While my own boom-chicka-wa-wa habits are not up for discussion, I did read the attached survey. And I have to confess, it was sort of interesting.

Apparently, using pictures instead of detailed questions, Lifestyle encouraged its Web site visitors to download a free poster portraying the image they liked best. Based on those downloads, Lifestyle would measure what people (I'm guessing mostly guys) like most. Among the choices of picture were a woman smiling coyly while wearing a white tank top and gray undies and sitting on top of a washing machine, and a woman wearing a vest and lowrider jeans with her bare midriff showing.

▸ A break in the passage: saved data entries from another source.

(** The chunks of a string for a positive chunk size, in one statement. *)
Lemma partitionString_spec (s : bytes) (k : Z) :
  0 < k ->
  exists parts,
    partitionString s k = Ok parts
    /\ concat parts = s
    /\ parts <> []
    /\ Forall (fun p => len p <= k) parts
    /\ Forall (fun p => s = [] \/ 0 < len p) parts
    /\ Z.of_nat (length parts) = Z.max 1 (ceil_div (len s) k).
Proof.
  intros Hk. rewrite (partitionString_pos s k Hk).
  pose proof (partitionLoop_concat s k Hk 0 k [] ltac:(lia) ltac:(lia)
                (len_nonneg s)) as Hcat.
  simpl in Hcat.
  destruct s as [| x s'].
  - exists [[]]. simp partitionLoop. change (len []) with 0.
    destruct (Z_gt_le_dec k 0); [| lia]. cbn.
    repeat split; try reflexivity; try discriminate.
    + constructor; [change (len []) with 0; lia | constructor].
    + constructor; [left; reflexivity | constructor].
    + unfold ceil_div. rewrite Z.div_small by lia. reflexivity.
  - set (s := x :: s') in *.
    assert (HL : 0 < len s) by (unfold len, s; simpl; lia).
    destruct (partitionLoop_shape s k Hk 0 k [] ltac:(lia) ltac:(lia) HL
                (Forall_nil _)) as (init & l & Heq & Hinit & Hl).
    pose proof (partitionLoop_length s k Hk 0 k [] ltac:(lia) ltac:(lia) HL)
      as Hlen.
    eexists. split; [reflexivity |]. rewrite Heq in *.
    split; [exact Hcat |].
    split; [destruct init; discriminate |].
    split; [| split].
    + apply Forall_app; split.
      * eapply Forall_impl; [| exact Hinit]. simpl; intros; lia.
      * constructor; [lia | constructor].
    + apply Forall_app; split.
      * eapply Forall_impl; [| exact Hinit]. simpl; intros; right; lia.
      * constructor; [right; lia | constructor].
    + rewrite Hlen. simpl length. rewrite Z.sub_0_r.
      pose proof (ceil_div_pos (len s) k Hk HL). lia.
Qed.

(** X1: for every string and every positive chunk size, the chunks that
    [partitionString] returns concatenate to the string: nothing is lost,
    repeated or reordered, whatever the length, the empty string and
    strings shorter than a chunk included. *)
Theorem partitionString_concat (s : bytes) (k : Z) :
  0 < k ->
  exists parts, partitionString s k = Ok parts /\ concat parts = s.
Proof.
  intros Hk. destruct (partitionString_spec s k Hk) as (parts & H1 & H2 & _).
  exists parts. split; assumption.
Qed.

Lemma partitionString_concat_witness :
  exists parts, partitionString (b "ab") 5 = Ok parts /\ concat parts = b "ab".
Proof. apply (partitionString_concat (b "ab") 5). lia. Defined.

(** X2: for a positive chunk size, [partitionString] returns at least
    one chunk, none longer than the chunk size and none empty unless the
    string is; their number is [max 1 (ceil (L / k))], which stays within
    the capacity [1 + L / k] the function allocates. *)
Theorem partitionString_chunks (s : bytes) (k : Z) :
  0 < k ->
  exists parts,
    partitionString s k = Ok parts
    /\ parts <> []
    /\ Forall (fun p => len p <= k) parts
    /\ Forall (fun p => s = [] \/ 0 < len p) parts
    /\ Z.of_nat (length parts) = Z.max 1 (ceil_div (len s) k)
    /\ Z.of_nat (length parts) <= 1 + len s / k.
Proof.
  intros Hk.
  destruct (partitionString_spec s k Hk) as (parts & H1 & _ & H3 & H4 & H5 & H6).
  exists parts. repeat split; try assumption.
  rewrite H6. pose proof (ceil_div_capacity (len s) k Hk).
  pose proof (len_nonneg s).
  assert (0 <= len s / k) by (apply Z.div_pos; lia). lia.
Qed.

Lemma partitionString_chunks_witness :
  exists parts,
    partitionString (b "abcdef") 3 = Ok parts
    /\ parts <> []
    /\ Forall (fun p => len p <= 3) parts
    /\ Forall (fun p => b "abcdef" = [] \/ 0 < len p) parts
    /\ Z.of_nat (length parts) = Z.max 1 (ceil_div (len (b "abcdef")) 3)
    /\ Z.of_nat (length parts) <= 1 + len (b "abcdef") / 3.
Proof. apply (partitionString_chunks (b "abcdef") 3). lia. Defined.

(** What [emitLine] sends for any line. *)
Lemma emitLine_spec (cfg : Config) (line : bytes) (now : Time) :
  exists frags,
    emitLine cfg line now = Ok frags
    /\ concat (map Text frags) = line
    /\ frags <> []
    /\ Forall (fun f => Time_ f = now) frags
    /\ Forall (fun f => MaxLineSize cfg <= 0 \/ len (Text f) <= MaxLineSize cfg)
         frags.
Proof.
  unfold emitLine.
  destruct (0 <? MaxLineSize cfg) eqn:E1; simpl.
  - apply Z.ltb_lt in E1.
    destruct (MaxLineSize cfg <? len line) eqn:E2.
    + destruct (partitionString_spec line _ E1)
        as (parts & H1 & H2 & H3 & H4 & _).
      rewrite H1. eexists. split; [reflexivity |].
      rewrite map_map. simpl. rewrite map_id.
      split; [exact H2 |].
      split; [destruct parts; [congruence | discriminate] |].
      split; apply Forall_map; simpl.
      * apply Forall_forall. reflexivity.
      * eapply Forall_impl; [| exact H4]. simpl; intros; right; assumption.
    + apply Z.ltb_ge in E2. eexists. split; [reflexivity |]. simpl.
      rewrite app_nil_r. repeat split; try discriminate;
        constructor; simpl; auto.
  - apply Z.ltb_ge in E1. eexists. split; [reflexivity |]. simpl.
    rewrite app_nil_r. repeat split; try discriminate;
      constructor; simpl; auto.
Qed.

(** X3: whatever the configuration and the line, what the engine sends
    for the line is at least one [Line]; the texts concatenate to the
    line; all carry the clock reading taken for the line; and under a
    positive [MaxLineSize] no text is longer than it. *)
Theorem emitLine_preserves (cfg : Config) (line : bytes) (now : Time) :
  exists frags,
    emitLine cfg line now = Ok frags
    /\ concat (map Text frags) = line
    /\ frags <> []
    /\ Forall (fun f => Time_ f = now) frags
    /\ Forall (fun f => MaxLineSize cfg <= 0 \/ len (Text f) <= MaxLineSize cfg)
         frags.
Proof. apply emitLine_spec. Qed.

(** The seek of the first open, for a [Location] in the range of [int]. *)
Lemma seek_spec (f : bytes) (location : Z) :
  min_int <= location <= max_int ->
  seekTarget location
  = (if 0 <=? location then location else - location - 1, SEEK_SET)
  /\ 0 <= fst (seekTarget location) <= max_int
  /\ Seek f (fst (seekTarget location)) (snd (seekTarget location))
     = inl (fst (seekTarget location)).
Proof.
  intros [Hlo Hhi]. unfold min_int, max_int in *.
  assert (Heq : seekTarget location
                = (if 0 <=? location then location else - location - 1,
                   SEEK_SET)).
  { destruct (0 <=? location) eqn:E.
    - apply Z.leb_le in E. unfold seekTarget.
      replace (location >=? 0) with true by (symmetry; apply Z.geb_le; lia).
      reflexivity.
    - apply Z.leb_gt in E.
      replace location with (- (- location)) at 1 by lia.
      rewrite seekTarget_negative by (unfold min_int; lia). reflexivity. }
  rewrite Heq. cbn [fst snd].
  assert (Hrange : 0 <= (if 0 <=? location then location else - location - 1)
                   <= 2 ^ 63 - 1).
  { destruct (0 <=? location) eqn:E;
      [apply Z.leb_le in E | apply Z.leb_gt in E]; lia. }
  split; [reflexivity |]. split; [exact Hrange |].
  unfold Seek, SEEK_SET. simpl Z.eqb. cbn iota.
  replace (_ <? 0) with false by (symmetry; apply Z.ltb_ge; lia).
  reflexivity.
Qed.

Now, here's the interesting part. Most of the images used featured full-length shots of women in various poses. The picture that won, hands down, however, was a cropped shot of a single body part: a big butt. It was not a bare butt, BTW. It was covered, in case the I.T. department guys are reading this post in horror right now.

Anyway, 15% more people downloaded that butt shot than any other image on the site.

I have no idea why that interests me, 'cause I have always been a fan of proportionality in human female bodies. But I guess I'm shocked, 'cause in spite of what ad campaigns like this obvious one that Lifestyle sent me and TV and movies and music thrust in our faces, most guys I know agree with me: that a proportionate body is 10X more attractive than a body with one extremely large part...or set of parts.

I'm still not convinced. This is unscientific, of course, but I'd guess that only 1-in-10 guys I know is impressed by a disproportionately large part on a female body. Balance isn't just good for the universe.

Ladies I'm not sure how this Lifestyle survey would work for you. But I'm certainly curious about what y'all think.

And here's the unrelated tidbit: My most recent article, an artist profile in Sunday's paper.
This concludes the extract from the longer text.